A celebrated Palestinian author who was freed last month after more than 32 years in Israeli prisons has said the use of torture increased dramatically during his last two years of captivity as Israel came to treat its jails as another front in the Gaza war.

- Julian Borger

Torture in Israeli jails rose sharply during war, says Palestinian author

Nasser Abu Srour, whose prison memoir has been translated into seven languages and is tipped to win a major international literary prize this month, was among more than 150 Palestinians serving life sentences who were freed as part of the US-brokered Gaza ceasefire and then immediately exiled to Egypt, where most remain in limbo.

Abu Srour, 56, recounted a sharp increase in the use of beatings and the deprivation of food and warmth after the outbreak of the Gaza war in October 2023.

He said: "The prison guards' uniform changed, with a tag on the chest [that had] written on it the word 'fighters', or 'warriors', and they started acting like they were in a war and this was another front, and they started beating, torturing, killing like warriors."

A UN commission listed 75 deaths of Palestinians in Israeli custody between 7 October 2023 and 31 August 2025. The Israeli prison service has repeatedly denied the use of torture in its jails.

Speaking by phone from Egypt, Abu Srour also described the "dizzying shock" of being driven straight from the brutal conditions of Israeli incarceration to a five-star hotel in Cairo as guests of the Egyptian authorities.
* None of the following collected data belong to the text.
(** *** Uploads *)
Definition upload_insert (up : Upload.Upload) (u : str) (o : W) (t : Tables) : result Error (Upload.Upload * Tables) :=
  let row := Upload.inserted u (db_now o) up in
  if existsb (fun r => Upload.id r == Upload.id row) (uploads t) || negb (has_link (Upload.share_id row) t)
     || negb (has_session (Upload.share_session_id row) t) || negb (Upload.constraints row)
  then Err constraint_violation else Ok (row, with_uploads (uploads t ++ [row]) t).
Definition upload_create (up : Upload.Upload) : M Upload.Upload :=
  require_uuid (Upload.share_id up) $"upload share id";; require_uuid (Upload.share_session_id up) $"upload session id";;
  require (negb (Upload.target_parent_entry_id up =? 0)) (EArgument $"Share upload target parent is required");;
  require (starts_with (Upload.target_path up) $"/") (EArgument $"Share upload target path must be absolute");;
  insert (upload_insert up).
Definition upload_get (id : str) : M (option Upload.Upload) :=
  require_uuid id $"upload id";; exec (fun _ t => Ok (find (fun u => Upload.id u == key id) (uploads t), t)).
(** [... WHERE id = $1 AND status IN ('pending', 'receiving') ...] *)
Definition upload_write (id operation : str) (guard : Upload.Upload -> bool) (f : Z -> Upload.Upload -> Upload.Upload) : M unit :=
  require_uuid id $"upload id";;
  exec (fun o t =>
    let? '(_, l) := update_one (fun u => (Upload.id u == key id) && Upload.active u && guard u) (f (db_now o)) Upload.constraints
                      (no_rows $"upload" operation) (uploads t) in
    Ok (tt, with_uploads l t)).
Definition signed64 (n : Z) : Z := if n <? 2 ^ 63 then n else n - 2 ^ 64.
Definition upload_addReceivedBytes (id : str) (bytes : Z) : M unit :=
  upload_write id $"addReceivedBytes" (fun u => Upload.received_size_bytes u + signed64 bytes <=? Upload.expected_size_bytes u)
    (fun _ => Upload.received (signed64 bytes)).
Definition upload_complete (id : str) (entry : Z) (hash mime : str) : M unit :=
  upload_write id $"complete" (fun _ => true) (Upload.completed entry hash mime).
Definition upload_fail (id why : str) : M unit := upload_write id $"fail" (fun _ => true) (Upload.failed why).
Definition upload_cancel (id : str) : M unit := upload_write id $"cancel" (fun _ => true) Upload.cancelled.
Definition completed_of (share : str) (t : Tables) : list Upload.Upload :=
  filter (fun u => (Upload.share_id u == key share) && (Upload.status u == Complete) = true) (uploads t).
Definition sum_received (l : list Upload.Upload) : Z := foldr (fun u n => Upload.received_size_bytes u + n) 0 l.
Definition upload_sumCompletedBytes (share : str) : M Z :=
  require_uuid share $"upload share id";; exec (fun _ t => Ok (sum_received (completed_of share t), t)).
Definition upload_countCompletedFiles (share : str) : M Z :=
  require_uuid share $"upload share id";; exec (fun _ t => Ok (Z.of_nat (length (completed_of share t)), t)).
Definition older (a b : Upload.Upload) : Prop := Upload.started_at a <= Upload.started_at b.
#[local] Instance older_dec a b : base.Decision (older a b).
Proof. unfold older. apply _. Defined.
Definition upload_listStaleActive (age limit : Z) : M (list Upload.Upload) :=
  require (0 <? age) (EArgument $"Share stale upload age must be positive");;
  if limit =? 0 then ret []
  else exec (fun o t =>
    if 2 ^ 63 <=? limit then Err (EDatabase $"LIMIT must not be negative")
    else Ok (take (Z.to_nat limit) (merge_sort older
               (filter (fun u => Upload.active u && (Upload.started_at u <? db_now o - age) = true) (uploads t))), t)).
As a young man, Abu Srour took part in the first intifada, the Palestinian uprising between 1987 and 1993, when he was charged as an accomplice in the death of an Israeli Shin Bet security police officer who had been trying to press Abu Srour's cousin into becoming a collaborator.

On the basis of a confession he made under torture, Abu Srour was sentenced in 1993 to life in prison without parole. During decades marked by extended periods of solitary confinement, he gained a bachelor's degree and then a master's in political science and began to publish poetry and other writings that were smuggled out of prison.